[DATASET RECORDS — start]

(** Where a packet for an address behind a peer goes. *)
Lemma lookup_used d m ifs n a l v4 :
  simulates (router d) m → uses (consumer_policy d ifs) m n a →
  Router.get_by_peer_id (router d) a = Some l → is_uint 32 v4 → cidr_contains_addr n v4 = true →
  m !! IpV4 v4 = None →
  (∀ n' a', uses (consumer_policy d ifs) m n' a' → cidr_contains_addr n' v4 = true →
     cidr_prefix_len n' ≤ cidr_prefix_len n) →
  Router.lookup (router (refresh_subnets d ifs)) (IpV4 v4) = Some l.
Proof.
  intros Hsim Hu Hl Hv Hc Hnone Hlong. unfold Router.lookup, refresh_subnets. cbn [router].
  set (es := accepted _). change (Router.get (Router.set_subnets _ _) ?ip) with (Router.get (router d) ip).
  assert (∀ n' a', (n', a') ∈ es ↔ uses (consumer_policy d ifs) m n' a') as Hes.
  { intros n' a'. unfold es. rewrite accepted_spec. unfold uses. by rewrite (is_exit_for d m n' a' Hsim). }
  assert (Router.get (router d) (IpV4 v4) = None) as ->.
  { destruct Hsim as ([Hk _] & _ & Hat). rewrite <-Hat in Hnone. unfold info_at in Hnone.
    destruct (Router.get (router d) (IpV4 v4)) as [l'|] eqn:Hg; [|done]. cbn in Hnone.
    destruct (Hk _ _ Hg) as (i & Hi & _). congruence. }
  pose proof (lookup_exit_spec (router d) es v4) as Hspec.
  destruct (Router.lookup_exit _ v4) as [id|]; cbn [mbind option_bind].
  - destruct Hspec as (c & Hin & Hcc & Hmax). pose proof (Hmax n a (proj2 (Hes n a) Hu) Hc) as Hle.
    apply Hes in Hin. pose proof (Hlong c id Hin Hcc) as Hge.
    assert (c = n) as ->.
    { apply (same_network c n v4); try done; [by eapply uses_network|by eapply uses_network|lia]. }
    destruct Hin as (_ & _ & [Ho Hm]), Hu as (_ & _ & [Ho' Hm']). specialize (Hm _ Ho'). specialize (Hm' _ Ho).
    assert (id = a) as -> by lia. done.
  - exfalso. rewrite (Hspec n a) in Hc by by apply Hes. done.
Qed.

(** A packet out of a prefix the peer offers is not blocked. *)
Lemma offered_source (i : PeerInfo) (c : Cidr) v4 :
  c ∈ PeerInfo.advertised_routes i → is_uint 32 v4 → cidr_contains_addr (cidr_network c) v4 = true →
  blocked i (Some (IpV4 v4)) = false.
Proof.
  intros Hc Hv Hin. unfold blocked, Router.allowed_source. case_decide; [done|].
  apply negb_false_iff, existsb_exists. exists c. split; [by apply list_elem_of_In|].
  by rewrite <-cidr_network_contains.
Qed.

(** The nic through which the daemon reaches the member at [ip]. *)
Definition via d (ip : IpAddr) : option PeerId :=
  Peer.local_peer_id <$> (Router.get (router d) ip ≫= peer_at d).

(** What the kernel has to hold for the members, in terms of the specification. *)
Definition wanted_key d m ifs (key : RouteKey) : Prop :=
  ∃ i, m !! PeerInfo.noeio_ip i = Some i ∧ via d (PeerInfo.noeio_ip i) = Some (Reconciler.nic key) ∧
    NicManager.contains (nics d) (Reconciler.nic key) = true ∧
    ((∃ v4, PeerInfo.noeio_ip i = IpV4 v4 ∧ Reconciler.cidr key = cidr_new v4 32) ∨
     uses (consumer_policy d ifs) m (Reconciler.cidr key) (PeerInfo.peer_id i)).

Lemma elem_nics (nm : NicManager) id : id ∈ NicManager.peers nm ↔ NicManager.contains nm id = true.
Proof.
  unfold NicManager.peers, NicManager.contains. rewrite bool_decide_eq_true, list_elem_of_fmap. split.
  - intros ([id' v] & -> & Hin%elem_of_map_to_list). by eexists.
  - intros [v Hv]. exists (id, v). split; [done|]. by apply elem_of_map_to_list.
Qed.

Lemma elem_wanted d m ifs key : simulates (router d) m →
  key ∈ (desired_routes_of d ifs).2 ↔ wanted_key d m ifs key.
Proof.
  intros Hsim. unfold desired_routes_of. cbn [snd]. unfold Reconciler.desired. rewrite elem_of_desired_fold.
  set (d' := refresh_subnets d ifs). unfold contributes, wanted_key, via.
  change (nics d') with (nics d). setoid_rewrite elem_nics.
  assert (∀ pr, pr ∈ route_snapshot d' ↔ ∃ p, p ∈ peer_infos d ∧ pr = Reconciler.MkPeerRoutes (Peer.local_peer_id p)
    (PeerInfo.peer_id (Peer.info p)) (PeerInfo.noeio_ip (Peer.info p))
    (omap (λ '(c, exit), if exit =? PeerInfo.peer_id (Peer.info p) then Some c else None) (Router.subnets (router d')))) as Hpr.
  { intros pr. unfold route_snapshot. rewrite list_elem_of_fmap. by setoid_rewrite (and_comm (_ = _)). }
  assert (∀ c id, c ∈ omap (λ '(c, exit), if exit =? id then Some c else None) (Router.subnets (router d')) ↔
    uses (consumer_policy d ifs) m c id) as Hs.
  { intros c id. rewrite list_elem_of_omap. rewrite <-(elem_refreshed d m ifs c id Hsim). split.
    - intros ([c' e] & Hin & He). destruct (Z.eqb_spec e id); [|done]. by simplify_eq.
    - intros Hin. exists (c, id). by rewrite Z.eqb_refl. }
  split.
  - intros [[]%not_elem_of_empty|(pr & (p & Hp & ->)%Hpr & Hn & Hk & Hc)]. cbn in Hn, Hk, Hc.
    exists (Peer.info p). apply elem_peer_infos in Hp as (ip & l & Hl & Hp). rewrite Hk.
    assert (info_at (router d) ip = Some (Peer.info p)) as Hi.
    { unfold info_at, Router.info. unfold peer_at in Hp. rewrite Hl. cbn. by rewrite Hp. }
    pose proof Hsim as ([Hkd _] & _ & Hat). rewrite (info_at_keyed _ _ _ Hkd Hi).
    rewrite <-Hat, Hl. cbn. rewrite Hp. split_and!; try done. destruct Hc as [(v4 & Hv & Hc)|(c & Hc & Hcn)].
    + left. exists v4. split; [|done]. by rewrite <-(info_at_keyed _ _ _ Hkd Hi).
    + right. apply Hs in Hc. by rewrite Hcn, (uses_network _ _ _ _ Hc).
  - intros (i & Hi & Hv & Hn & Hc). right. apply fmap_Some in Hv as (p & (l & Hl & Hp)%bind_Some & Hk).
    assert (Peer.info p = i) as Hpi.
    { destruct Hsim as (_ & _ & Hat). rewrite <-Hat in Hi. unfold info_at, Router.info in Hi. unfold peer_at in Hp.
      rewrite Hl in Hi. cbn in Hi. rewrite Hp in Hi. by injection Hi. }
    eexists. split; [apply Hpr; exists p; split; [apply elem_peer_infos; by exists (PeerInfo.noeio_ip i), l|done]|].
    cbn. rewrite <-Hk, Hpi. split; [done|]. split; [done|]. destruct Hc as [Hc|Hc]; [by left|]. right.
    exists (Reconciler.cidr key). split; [by apply Hs|]. by rewrite (uses_network _ _ _ _ Hc).
Qed.
End packets.

(** ** Kernel *)

Section kernel.
Context {CA : CidrApi} {CL : CidrLaws} {U : UuidApi} {KA : KeyApi} {TA : TunnApi} {PA : ProtoApi} {IW : Ipv4Wire}.
Context {ST : StunApi} {S : Type} {TS : TunnelSession S} {SO : SessionOpen S}.
Context {K : Type} {RH : RouteHandle K} {KL : KernelLaws}.
Import NoeioDaemon.
Implicit Types (d : NoeioDaemon S) (m : Members) (n : Cidr).

(** The kernel holds, of the routes the reconciler remembers or wants, the remembered
    ones; neither set uses one prefix through two nics. *)
Definition ready d ifs (r : Reconciler.Reconciler) (k : K) : Prop :=
  let D := (desired_routes_of d ifs).2 in
  one_nic (Reconciler.installed r) ∧ one_nic D ∧
  in_sync (ifindex_of d) (D ∪ Reconciler.installed r) k (Reconciler.installed r).

Lemma contains_index d nic : NicManager.contains (nics d) nic = true → is_Some (ifindex_of d nic).
Proof. unfold NicManager.contains, ifindex_of, NicManager.get. by intros [? ->]%bool_decide_eq_true. Qed.

(** After a pass the kernel holds the specification's routes and no other. *)
Lemma pass_wanted d m ifs r k fs : simulates (router d) m → ready d ifs r k →
  let '(d', (r', k', _, _)) := reconcile_routes d ifs r k fs in
  d' = refresh_subnets d ifs ∧
  (∀ key, key ∈ Reconciler.installed r' ↔ wanted_key d m ifs key) ∧
  ∀ rt, managed ((desired_routes_of d ifs).2 ∪ Reconciler.installed r) rt →
    rt ∈ table k' ↔ ∃ key i, wanted_key d m ifs key ∧ ifindex_of d (Reconciler.nic key) = Some i ∧ rt = route_of key i.
Proof.
  intros Hsim (HoS & HoD & Hsync). unfold reconcile_routes.
  pose proof (elem_wanted d m ifs) as Hw.
  destruct (desired_routes_of d ifs) as [d' D] eqn:Hd. cbn [snd] in *.
  assert (d' = refresh_subnets d ifs) as -> by (unfold desired_routes_of in Hd; by injection Hd as <- _).
  change (ifindex_of (refresh_subnets d ifs)) with (ifindex_of d). unfold Reconciler.reconcile.
  pose proof (pass_sync (ifindex_of d) _ k D (Reconciler.installed r)
    (union_subseteq_r _ _) (union_subseteq_l _ _) HoS HoD Hsync) as Hp.
  destruct (Reconciler.reconcile_pass _ _ _ _) as [[k' L] c]. destruct Hp as [Hs Hiff]. cbn [Reconciler.installed].
  assert (∀ key, key ∈ L ↔ wanted_key d m ifs key) as HL.
  { intros key. rewrite Hiff, <-Hw by done. split; [tauto|]. intros Hk. split; [done|]. right.
    apply Hw in Hk; [|done]. destruct Hk as (_ & _ & _ & Hk & _). by apply contains_index. }
  split; [done|]. split; [done|]. intros rt Hrt. rewrite (Hs rt Hrt). by setoid_rewrite HL.
Qed.

(** A node in one network never wants a prefix through two nics. *)
Lemma single_nic d m ifs nic v : simulates (router d) m → nics d = {[ nic := v ]} →
  one_nic (desired_routes_of d ifs).2.
Proof.
  intros Hsim Hn. assert (∀ key, key ∈ (desired_routes_of d ifs).2 → Reconciler.nic key = nic) as Hone.
  { intros key (_ & _ & _ & Hc & _)%(elem_wanted d m ifs); [|done]. rewrite Hn in Hc.
    apply bool_decide_eq_true in Hc as [w Hw]. by apply lookup_singleton_Some in Hw as [<- _]. }
  intros [n1 c1] [n2 c2] H1 H2 Hc. apply Hone in H1, H2. cbn in *. congruence.
Qed.

(** The first pass of a node, on a kernel without routes of its own. *)
Lemma ready_fresh d m ifs nic v f (k : K) : simulates (router d) m → nics d = {[ nic := v ]} → table k = [] →
  ready d ifs (Reconciler.new f) k.
Proof.
  intros Hsim Hn Hk. split; [apply one_nic_empty|]. split; [by eapply single_nic|].
  intros rt _. rewrite Hk. split; [by intros ?%not_elem_of_nil|by intros (key & i & []%not_elem_of_empty & _)].
Qed.
End kernel.

(** ** Properties *)

Section properties.
Context {CA : CidrApi} {CL : CidrLaws} {U : UuidApi} {KA : KeyApi} {TA : TunnApi} {PA : ProtoApi} {IW : Ipv4Wire}.
Context {ST : StunApi} {S : Type} {TS : TunnelSession S} {SO : SessionOpen S}.
Context {K : Type} {RH : RouteHandle K} {KL : KernelLaws}.
Import NoeioDaemon.
Implicit Types (d : NoeioDaemon S) (m : Members) (n : Cidr).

[DATASET RECORDS — finish]

AIM OF THE TASK — Given the records above, reproduce precisely and only the lines between the line holding "intros Hsim (HoS" and the line holding "split; [done|]. right.", inclusive.

THE ANSWER —
  intros Hsim (HoS & HoD & Hsync). unfold reconcile_routes.
  pose proof (elem_wanted d m ifs) as Hw.
  destruct (desired_routes_of d ifs) as [d' D] eqn:Hd. cbn [snd] in *.
  assert (d' = refresh_subnets d ifs) as -> by (unfold desired_routes_of in Hd; by injection Hd as <- _).
  change (ifindex_of (refresh_subnets d ifs)) with (ifindex_of d). unfold Reconciler.reconcile.
  pose proof (pass_sync (ifindex_of d) _ k D (Reconciler.installed r)
    (union_subseteq_r _ _) (union_subseteq_l _ _) HoS HoD Hsync) as Hp.
  destruct (Reconciler.reconcile_pass _ _ _ _) as [[k' L] c]. destruct Hp as [Hs Hiff]. cbn [Reconciler.installed].
  assert (∀ key, key ∈ L ↔ wanted_key d m ifs key) as HL.
  { intros key. rewrite Hiff, <-Hw by done. split; [tauto|]. intros Hk. split; [done|]. right.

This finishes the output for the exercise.